Edited by Chris Bilton and Stephen Cummings
Chapter 14: Transorganisational work and production in the creative industries
Academic and practitioner debates on managing creativity typically centre on how to facilitate people and groups being creative, how not to constrain their inventiveness, imagination and originality. To understand how creativity can be managed, a range of studies have focused on individual creativity, its antecedents, conducive environments and management techniques as well as potential constraints (e.g. Amabile 1996, Drazin et al. 1999, Oliver et al. (in this volume), Schiuma (in this volume), Sutton 2001).

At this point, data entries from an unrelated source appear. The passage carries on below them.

(** X19.  No backend exception leaves a gradient call.  When the
    factory throws, the call ends by returning with an Aborted status, and
    no output has been allocated. *)
Theorem MklFusedMatMulGradOp_Compute_reports_every_exception
    (s : State * GradContext) :
  (forall e, snd (Compute T_name sizeof_T s) <> Raise e)
  /\ (forall s1 l p e,
        Compute_sizes s = (s1, Next l) ->
        MklDnnMatMulBwdFilterPrimitiveFactory_Get (matmul_params (kernel (fst s1)) l)
          (pool (fst s1)) = (p, inl e) ->
        Compute T_name sizeof_T s
        = (({| kernel := kernel (fst s1); pool := p |},
            with_status
              (Status.Update (grad_status (snd s1))
                 (errors.Aborted
                    ("Operation received an exception:" ++ error_msg e "1527")))
              (snd s1)),
           Return_)).
Proof.
  split.
  - intros e. unfold Compute, try_catch.
    destruct (bind _ _ s) as [s' [[]| |e'|u]]; cbn; try discriminate.
  - intros s1 l p e Hsizes Hget. unfold Compute, try_catch.
    unfold bind at 1. rewrite Hsizes. unfold Compute_primitive.
    unfold bind at 1. cbn [members fst snd].
    unfold bind at 1. unfold Get. rewrite Hget. reflexivity.
Qed.

End GradCompute.


(** * Concrete runs *)

Import Reference.


(** C5, counterexample.  The empty fusion set and the set of a bias add and
    an activation are both enumerated as legal; the fused convolution
    constructor rejects the empty list, with an InvalidArgument, and the
    list that names the activation before the bias add, and the fused
    depthwise constructor rejects an activation alone. *)
Lemma MklFusedConvOp_rejects_enumerated_sets :
  enumerated [] = true
  /\ ctor_status (MklConvOp_members false false) (MklFusedConvOp_ctor false)
       (fused_attrs conv2d_attrs [] 0)
     = errors.InvalidArgument "Fused Conv2D must have at least one fused op."
  /\ enumerated ["Relu"; "BiasAdd"] = true
  /\ ctor_status (MklConvOp_members false false) (MklFusedConvOp_ctor false)
       (fused_attrs conv2d_attrs ["Relu"; "BiasAdd"] 1)
     = errors.Unimplemented "Fusion is not implemented: [Relu,BiasAdd]"
  /\ enumerated ["Relu"] = true
  /\ ctor_status (MklConvOp_members true false) (MklFusedDepthwiseConvOp_ctor false)
       (fused_attrs conv2d_attrs ["Relu"] 1)
     = errors.Unimplemented "Fusion is not implemented: [Relu]".
Proof. repeat split; vm_compute; reflexivity. Qed.

Import Example.

(** C6, counterexample.  A primitive built with a bias, on an engine whose
    compute call throws: [Execute] ends with the exception, and every slot is
    still bound to the buffer it was given. *)
Lemma Execute_throw_leaves_slots_bound :
  let E := conv_failing in
  let p := {| src_mem := DummyData; filter_mem := DummyData;
              bias_mem := Some DummyData; dst_mem := DummyData;
              fwd_pd := conv_descriptor |} in
  let r := Execute (InputData 0) (InputData 1) (InputData 2) (OutputData 0) p in
  unbound p
  /\ snd r = Raise boom
  /\ src_mem (fst r) = InputData 0
  /\ filter_mem (fst r) = InputData 1
  /\ bias_mem (fst r) = Some (InputData 2)
  /\ dst_mem (fst r) = OutputData 0.
Proof. cbv zeta. unfold unbound. cbn. repeat split; auto. Qed.

(** C1, on the code.  Two calls of the convolution kernel, one after the
    other, on the same inputs: each builds the primitive, for the same
    descriptor. *)
Lemma MklConvOp_Compute_builds_on_every_call :
  builds (call_events (first_call (E := engine))) = [PrimitiveBuilt conv_descriptor]
  /\ builds (call_events (second_call (E := engine))) = [PrimitiveBuilt conv_descriptor].
Proof. split; reflexivity. Qed.

(** C8, witness.  On an engine that refuses to build the primitive, the
    fused matmul [Compute] ends with the exception in flight and an OK
    status; the convolution [Compute] on such an engine, and the fused
    matmul [Compute] on an engine whose execution throws, end by returning
    with an Aborted status. *)
Lemma MklFusedMatMulOp_Compute_build_exception_escapes_witness :
  MatMul_Compute (H1 := refusing) "f" 4
    (matmul_start refusing None, matmul_context matmul_inputs [])
  = ((matmul_start refusing None, matmul_context matmul_inputs []), Raise boom)
  /\ (let r := conv_call (E := conv_refusing) false false conv_inputs conv_kernel in
      Status.code (snd (fst r)) = Some Status.ABORTED /\ snd r = Return_)
  /\ (let r := matmul_call failing matmul_inputs (matmul_start failing None) in
      Status.code (snd (fst r)) = Some Status.ABORTED /\ snd r = Return_).
Proof.
  split; [|cbv zeta; repeat split; reflexivity].
  refine (proj1 (MklFusedMatMulOp_Compute_build_exception_escapes (H1 := refusing) "f" 4
            (matmul_start refusing None, matmul_context matmul_inputs [])
            (matmul_start refusing None, matmul_context matmul_inputs [])
            {| src_tensor := matrix [2; 3]; batch := 2; channel := 4;
               l_src_dims := [2; 3]; l_weight_dims := [4; 3];
               l_src_format := nc; l_weight_format := io;
               matmul_params := matmul_descriptor |} _) boom _ _); reflexivity.
Defined.









(** * Further concrete runs *)

Import Cases.

(** X1, witness.  The primitive of the 2x2 convolution, set up without bias
    dimensions: executed with a bias it dereferences a null pointer,
    executed without one it runs to its end. *)
Lemma Setup_then_Execute_witness :
  let E := engine in
  let p := {| src_mem := DummyData; filter_mem := DummyData; bias_mem := None;
              dst_mem := DummyData; fwd_pd := conv_descriptor |} in
  Setup conv_descriptor = inr p
  /\ snd (Execute (InputData 0) (InputData 1) (InputData 2) (OutputData 0) p)
     = Undefined NullDereference
  /\ snd (Execute_no_bias (InputData 0) (InputData 1) (OutputData 0) p) = Next tt.
Proof.
  intros E p. split; [reflexivity|].
  pose proof (Setup_then_Execute (H1 := E) conv_descriptor p
                (InputData 0) (InputData 1) (InputData 2) (OutputData 0) eq_refl)
    as Hthm.
  cbv zeta in Hthm. destruct Hthm as (_ & _ & _ & Hnull & _ & _).
  split; [|reflexivity].
  apply Hnull. split; [discriminate|reflexivity].
Defined.

(** X5, witness.  The NHWC kernel with the padding list 0,0,1,2,3,4,0,0: the
    padding is 1 and 3 on the left, 2 and 4 on the right. *)
Lemma PadWithConvFusion_by_layout_witness :
  let E := engine in
  let r := PadWithConvFusion [] [] true (padded_kernel, fresh_context conv_inputs) in
  fst r = (padded_kernel, fresh_context conv_inputs)
  /\ snd r = Next ([1; 3], [2; 4]).
Proof.
  intros E r.
  pose proof (PadWithConvFusion_by_layout (H1 := E) padded_kernel
                (fresh_context conv_inputs) [] [] true [0; 0; 1; 2; 3; 4; 0; 0]
                eq_refl) as Hthm.
  destruct Hthm as (Hstate & Hnhwc & _).
  - repeat constructor; unfold fits_int; lia.
  - split; [exact Hstate|]. exact (Hnhwc eq_refl).
Defined.

(** X8, witness.  The convolution kernel over a constant 2x2 filter: the
    first call converts and caches the filter, the next one takes it from
    the cache. *)
Lemma Compute_filter_data_round_trip_witness :
  let E := engine in
  let filter_md : Desc := ([1; 1; 2; 2], "f", hwio) in
  let wanted : Desc := ([1; 1; 2; 2], "f", blocked 8) in
  let converted := OpMemData filter_md wanted (InputData 1) in
  let c := fresh_context conv_inputs in
  let k1 := with_cached_filter float_types conv_descriptor filter_md conv_kernel in
  Compute_filter_data float_types conv_descriptor filter_md (conv_kernel, c)
  = ((k1, add_event (PersistentAllocated [696])
            (add_event (PersistentAllocated [4])
               (add_event (Reordered filter_md wanted (InputData 1) converted) c))),
     Next CachedFilterData)
  /\ cache_holds wanted k1
  /\ Compute_filter_data float_types conv_descriptor filter_md (k1, c)
     = ((k1, c), Next CachedFilterData).
Proof.
  intros E filter_md wanted converted c k1.
  refine (Compute_filter_data_round_trip (H1 := E) float_types conv_descriptor
            filter_md conv_kernel c c _ _ _ _ _ _).
  - reflexivity.
  - discriminate.
  - reflexivity.
  - reflexivity.
  - split; reflexivity.
  - reflexivity.
Defined.

(** X3, witness.  The convolution kernel called on a context that carries an
    InvalidArgument. *)
Lemma Compute_does_nothing_after_an_error_witness :
  let E := engine in
  let s := (conv_kernel, failed_context conv_inputs) in
  let r := Compute float_types false false s in
  fst r = s /\ (snd r = Return_ \/ snd r = Undefined OutOfBounds).
Proof.
  intros E s r.
  refine (Compute_does_nothing_after_an_error (H1 := E) float_types false false
            conv_kernel (failed_context conv_inputs) _).
  discriminate.
Defined.

(** X4, witness.  The kernel that fuses a pad, called with a paddings input
    of rank 1. *)
Lemma Compute_rejects_paddings_of_wrong_rank_witness :
  let E := engine in
  let c := fresh_context conv_inputs in
  exists msg,
    Compute float_types true false (pad_kernel, c)
    = ((pad_kernel, with_status (errors.InvalidArgument msg) c), Return_).
Proof.
  intros E c.
  refine (Compute_rejects_paddings_of_wrong_rank (H1 := E) float_types true false
            pad_kernel c _ _ _ _).
  - reflexivity.
  - reflexivity.
  - reflexivity.
  - discriminate.
Defined.

(** X6, witness.  A depthwise call on the kernel over five dimensions. *)
Lemma Compute_rejects_before_building_witness :
  let E := engine in
  let c := fresh_context conv_inputs in
  Compute float_types false true (conv3d_kernel, c)
  = ((conv3d_kernel,
      with_status
        (errors.InvalidArgument "Only 2D convolution is supported for depthwise.") c),
     Return_).
Proof.
  intros E c.
  refine (Compute_rejects_before_building (H1 := E) float_types false true
            conv3d_kernel c (conv3d_kernel, c) [1; 3; 3; 1] conv_sizes_2x2 _ _ _ _).
  - reflexivity.
  - reflexivity.
  - reflexivity.
Defined.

The underlying assumption of much of this debate is that management implies planning, organising and controlling processes of production and marketisation whereas working creatively requires freedom from tight schedules and space for imagination, unpredictable developments and play (e.g. Bilton and Leary 2002, Davis and Scase 2000, DeFillippi et al. 2007, see Thanem and V‰rlander in this volume for a discussion of whether office design can help provide such spaces for creativity). Where creativity is to be managed in an at least partly economic context, i.e. in relation to markets for product, finance (be it venture capital or public funding) or labour, the allegedly conflicting logics of management/ business on the one hand and of creativity, artistic ambition or cultural innovation on the other tend to be the focus of the discussion. But while management and creative practice do follow different logics (Eikhof and Haunschild 2007), a growing number of studies show that their relationship is by no means one of pure antagonism.